Originally the animation was created as part of a vaudeville tour for McCay – he would stand in front of the movie screen and command Gertie to do tricks. Later on, to spread the concept past the vaudeville circuit, he filmed an introductory scene in which he accepted a bet from a fellow comic strip artist to bring a dinosaur to life.

Even today, if you watch this silent film, you will be amazed at the technical achievements McCay put together. Imagine hand-drawing every single background and making them all match perfectly to the previous frame. Imagine understanding the methods of movement and structure and creating what might have been the most lifelike interpretation of a brontosaurus at that time.

Now take in mind – animation has developed light-years past that 1914 film. But just watch this film and understand what McCay created in that moment.
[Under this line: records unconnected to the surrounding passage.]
(* ===== verification/UpdaterSystem.v ===== *)
(** * The updater as a system of processes

    The daemon's handlers take no lock, and the command line runs the same
    methods from processes of its own: any number of them run at once on one
    store and one install root, event by event.  A statement on the store is
    atomic; any call may fail; removing a directory may stop half-way, a copy
    or write that fails may leave a part; a process may die anywhere.  The
    world keeps, beside the disk, who drew which name: a UUID or a nonce is not
    drawn twice. *)
From S2P Require Import Prelude Strings Bytes Effects Rely UpdaterManifest UpdaterStore UpdaterInstall UpdaterService UpdaterRelease.
#[local] Open Scope string_scope.
#[local] Open Scope N_scope.

#[global] Instance Place_countable : Countable Place.
Proof.
  refine (inj_countable' (λ p, match p with Final r => inl r | Temp r n => inr (r, n) end)
    (λ s : string + string * string, match s with inl r => Final r | inr (r, n) => Temp r n end) _).
  by intros [].
Defined.
#[global] Instance Path_countable : Countable Path.
Proof.
  refine (inj_countable' (λ p, match p with
    | Current => inl 0%nat | TrustAnchor => inl 1%nat | Launcher => inl 2%nat | CurrentExe => inl 3%nat
    | ArtifactAt n d => inr (inl (true, n, d)) | StagingFile o n => inr (inl (false, o, n))
    | BinaryIn p => inr (inr (inl (true, p))) | ManifestIn p => inr (inr (inl (false, p)))
    | LauncherTemp n => inr (inr (inr n)) end)
    (λ s : nat + ((bool * string * string) + ((bool * Place) + string)), match s with
    | inl 0%nat => Current | inl 1%nat => TrustAnchor | inl 2%nat => Launcher | inl _ => CurrentExe
    | inr (inl (true, n, d)) => ArtifactAt n d | inr (inl (false, o, n)) => StagingFile o n
    | inr (inr (inl (true, p))) => BinaryIn p | inr (inr (inl (false, p))) => ManifestIn p
    | inr (inr (inr n)) => LauncherTemp n end) _).
  by intros [].
Defined.
#[global] Instance Dir_countable : Countable Dir.
Proof.
  refine (inj_countable' (λ d, match d with
    | VersionsDir => inl tt | ReleaseDir p => inr (inl p) | StagingDir o => inr (inr (true, o))
    | ArtifactDir n => inr (inr (false, n)) end)
    (λ s : unit + (Place + bool * string), match s with
    | inl _ => VersionsDir | inr (inl p) => ReleaseDir p | inr (inr (true, o)) => StagingDir o
    | inr (inr (false, n)) => ArtifactDir n end) _).
  by intros [].
Defined.

Notation Files := (gmap Path string).
Record World := MkWorld { rows : Rows; marks : Marks; files : Files; dirs : gset Dir; drawn : gmap string nat }.
Definition on_rows (f : Rows → Rows) (w : World) : World := MkWorld (f (rows w)) (marks w) (files w) (dirs w) (drawn w).
Definition on_marks (f : Marks → Marks) (w : World) : World := MkWorld (rows w) (f (marks w)) (files w) (dirs w) (drawn w).
Definition on_files (f : Files → Files) (w : World) : World := MkWorld (rows w) (marks w) (f (files w)) (dirs w) (drawn w).
Definition on_dirs (f : gset Dir → gset Dir) (w : World) : World := MkWorld (rows w) (marks w) (files w) (f (dirs w)) (drawn w).
Definition draw (t : nat) (name : string) (w : World) : World :=
  MkWorld (rows w) (marks w) (files w) (dirs w) (<[name := t]> (drawn w)).

(** The files a directory holds, itself and below. *)
Definition within (d : Dir) (p : Path) : bool :=
  match d, p with
  | VersionsDir, (BinaryIn _ | ManifestIn _) => true
  | ReleaseDir q, (BinaryIn q' | ManifestIn q') => bool_decide (q = q')
  | StagingDir o, StagingFile o' _ => bool_decide (o = o')
  | ArtifactDir n, ArtifactAt n' _ => bool_decide (n = n')
  | _, _ => false
  end.
Definition temp_of (release : string) (p : Path) : bool :=
  match p with BinaryIn (Temp r _) | ManifestIn (Temp r _) => bool_decide (r = release) | _ => false end.
Definition without (gone : gset Path) (fs : Files) : Files := filter (λ pc, pc.1 ∉ gone) fs.
Definition rename (p q : Path) (fs : Files) : Files :=
  match fs !! p with Some s => <[q := s]> (delete p fs) | None => fs end.
Definition move_release (release nonce : string) (fs : Files) : Files :=
  rename (BinaryIn (Temp release nonce)) (BinaryIn (Final release))
    (rename (ManifestIn (Temp release nonce)) (ManifestIn (Final release)) fs).

Section Answers.
Context `{ReleaseWire}.

(** What thread [t] may be answered, and what the event does.  A failed
    statement of the store does nothing. *)
Definition answer (t : nat) {X} (e : UpdEvent X) : World → X → World → Prop :=
  match e in UpdEvent X return World → X → World → Prop with
  | Insert o => λ w r w',
      match r with
      | Ok _ => ∃ rs, insert_row o (rows w) = Some rs ∧ w' = on_rows (λ _, rs) w
      | Err _ => w' = w
      end
  | Update o => λ w r w',
      match r with
      | Ok _ => ∃ rs, update_row o (rows w) = Some rs ∧ w' = on_rows (λ _, rs) w
      | Err _ => w' = w
      end
  | ListRows limit => λ w r w', w' = w ∧ match r with Ok l => l = list_rows limit (rows w) | Err _ => True end
  | Running => λ w r w', w' = w ∧ match r with Ok l => l = running_rows (rows w) | Err _ => True end
  | Latest k s => λ w r w', w' = w ∧ match r with Ok o => o = latest_row k s (rows w) | Err _ => True end
  | ByKey key => λ w r w', w' = w ∧ match r with Ok o => o = by_key_row key (rows w) | Err _ => True end
  | ReadMark c => λ w r w', w' = w ∧ match r with Ok m => m = marks w !! c | Err _ => True end
  | RaiseMark c g l now => λ w r w', w' = match r with Ok _ => on_marks (raise_mark c g l now) w | Err _ => w end
  | SetMark c g now => λ w r w', w' = match r with Ok _ => on_marks (set_mark c g now) w | Err _ => w end
  | ReadFile p => λ w r w', w' = w
      ∧ match r with FAbsent => files w !! p = None | FContent s => files w !! p = Some s | FFailed => True end
  | Stat p => λ w r w', w' = w
      ∧ match r with
        | SMissing => files w !! p = None
        | SRegular n => ∃ s, files w !! p = Some s ∧ n = slen s
        | SIrregular | SStatFailed => True
        end
  | IsDir d => λ w (r : bool) w', w' = w ∧ (r = true → d ∈ dirs w)
  | Digest p => λ w r w', w' = w
      ∧ match r with Some d => ∃ s, files w !! p = Some s ∧ d = sha256_hex s | None => True end
  | Replace p b => λ w (r : bool) w', w' = if r then on_files <[p := b]> w else w
  | RemoveFile p => λ w (r : bool) w', w' = if r then on_files (delete p) w else w
  | MakeDir d => λ w (r : bool) w', w' = if r then on_dirs ({[d]} ∪.) w else w
  | RemoveDir d => λ w (r : bool) w', ∃ gone,
      (∀ p, p ∈ gone → within d p = true)
      ∧ (r = true → ∀ p, within d p = true → is_Some (files w !! p) → p ∈ gone)
      ∧ w' = on_files (without gone) (if r then on_dirs (.∖ {[d]}) w else w)
  | ClearTemps release => λ w _ w', ∃ gone lost,
      (∀ p, p ∈ gone → temp_of release p = true)
      ∧ (∀ d, d ∈ lost → ∃ n, d = ReleaseDir (Temp release n))
      ∧ w' = on_files (without gone) (on_dirs (.∖ lost) w)
  | CreateFile p => λ w (r : bool) w', w' = if r then on_files <[p := ""]> w else w
  | WriteFile p b => λ w (r : bool) w',
      if r then w' = on_files <[p := b]> w
      else w' = w ∨ ∃ b1 b2, b = b1 ++ b2 ∧ w' = on_files <[p := b1]> w
  | CopyFile p q => λ w (r : bool) w',
      if r then ∃ s, files w !! p = Some s ∧ w' = on_files <[q := s]> w
      else w' = w ∨ ∃ s, w' = on_files <[q := s]> w
  | SyncFile p => λ w _ w', w' = w
  | Adopt p q => λ w (r : bool) w',
      if r then is_Some (files w !! p) ∧ w' = on_files (rename p q) w else w' = w
  | AdoptDir release nonce => λ w (r : bool) w',
      if r then files w !! BinaryIn (Final release) = None ∧ files w !! ManifestIn (Final release) = None
                ∧ w' = on_files (move_release release nonce)
                         (on_dirs (λ ds, {[ReleaseDir (Final release)]} ∪ ds ∖ {[ReleaseDir (Temp release nonce)]}) w)
      else w' = w
  (* what was fetched is in the file, if nobody removed it *)
  | Fetch p url max => λ w r w', ∃ s,
      w' = (if decide (is_Some (files w !! p)) then on_files <[p := s]> w else w)
      ∧ match r with Ok n => n = slen s ∧ n <= max | Err _ => True end
  | Probe p => λ w _ w', w' = w
  | ObserveSchema => λ w _ w', w' = w
  | RestartProcess p => λ w _ w', w' = w
  | NewOpId k => λ w id w', drawn w !! id = None ∧ w' = draw t id w
  | NewNonce => λ w n w', drawn w !! n = None ∧ w' = draw t n w
  end.
End Answers.

(** ** The methods *)
Inductive Answer :=
  | ACheck (r : result CheckOutcome UpdateError)
  | AStage (r : result StageOutcome UpdateError)
  | AStageRelease (r : result ReleaseStageOutcome UpdateError)
  | AApply (r : result ApplyOutcome UpdateError)
  | ARelease (r : result ReleaseOutcome UpdateError)
  | ARecover (r : result (list RecoveryOutcome) UpdateError)
  | AStatus (r : result StatusView UpdateError)
  | ALaunch (r : result ReleaseTarget UpdateError).
Inductive Method :=
  | MCheck (bytes : string) (running : RunningComponents) (now_ms : Z)
  | MStage (bytes : string) (running : RunningComponents) (key : option string) (now_ms : Z)
  | MStageRelease (bytes : string) (running : RunningComponents) (key : option string) (now_ms : Z)
  | MApply (now_ms : Z)
  | MDowngrade (bytes : string) (running : RunningComponents) (key actor : option string) (now_ms : Z)
  | MRollback (now_ms : Z)
  | MActivate (now_ms : Z) (restarter : bool)
  | MFinalize (reported : string) (now_ms : Z)
  | MAbort (now_ms : Z)
  | MRecover (now_ms : Z) (running_digest : option string)
  | MStatus (now_ms : Z)
  | MLaunch.

Section Methods.
Context `{ReleaseWire, InstallWire}.
Variable cfg : UpdaterConfig.
Definition answering {A} (p : Svc A) (f : result A UpdateError → Answer) : Prog Answer := pbind p (λ r, Ret (f r)).
Definition run_method (m : Method) : Prog Answer :=
  match m with
  | MCheck b r now => answering (check cfg b r now) ACheck
  | MStage b r key now => answering (stage cfg b r key now) AStage
  | MStageRelease b r key now => answering (stage_release cfg b r key now) AStageRelease
  | MApply now => answering (apply cfg now) AApply
  | MDowngrade b r key actor now => answering (downgrade cfg b r key actor now) AApply
  | MRollback now => answering (rollback now) AApply
  | MActivate now restarter => answering (activate_release cfg now restarter) ARelease
  | MFinalize reported now => answering (finalize_release reported now) ARelease
  | MAbort now => answering (abort_release now) ARelease
  | MRecover now running => answering (recover_with_running_digest cfg now running) ARecover
  | MStatus now => answering (status cfg now) AStatus
  | MLaunch => answering (keys <- read_trust; resolve_launch keys)%prog ALaunch
  end.
Definition is_method (p : Prog Answer) : Prop := ∃ m, p = run_method m.
Definition empty_world : World := MkWorld [] ∅ ∅ ∅ ∅.
Notation UpdaterSystem := (System (E := UpdEvent) (World := World) Answer).
Definition initial : UpdaterSystem := MkSystem empty_world (λ _, None) 0%nat [].
Definition updater_step : relation UpdaterSystem :=
  step (λ t X, @answer _ t X) is_method.
Definition reachable (s : UpdaterSystem) : Prop := rtc updater_step initial s.
End Methods.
And imagine, instead of seeing this film as it exists in story … imagine Winsor McCay himself, in front of a large movie screen, commanding Gertie the Dinosaur to move on command. Incredible.

I should note that this one of the most complete surviving Winsor McCay animations.

Three years earlier, McCay also animated his most famous comic strip character, Little Nemo, along with several of Nemo’s supporting cast members. Take a look at this and be amazed. This is from freakin’ 1911.

One more example of Winsor McCay’s incredible dedication to the animation world. He worked for TWO FREAKIN’ YEARS on creating this film, a re-telling of the sinking of the RMS Lusitania that brought the Americans into the Great World War. Imagine. Two years to create this by hand.

These are absolutely fascinating. And definitely worth your attention. Trust me on this.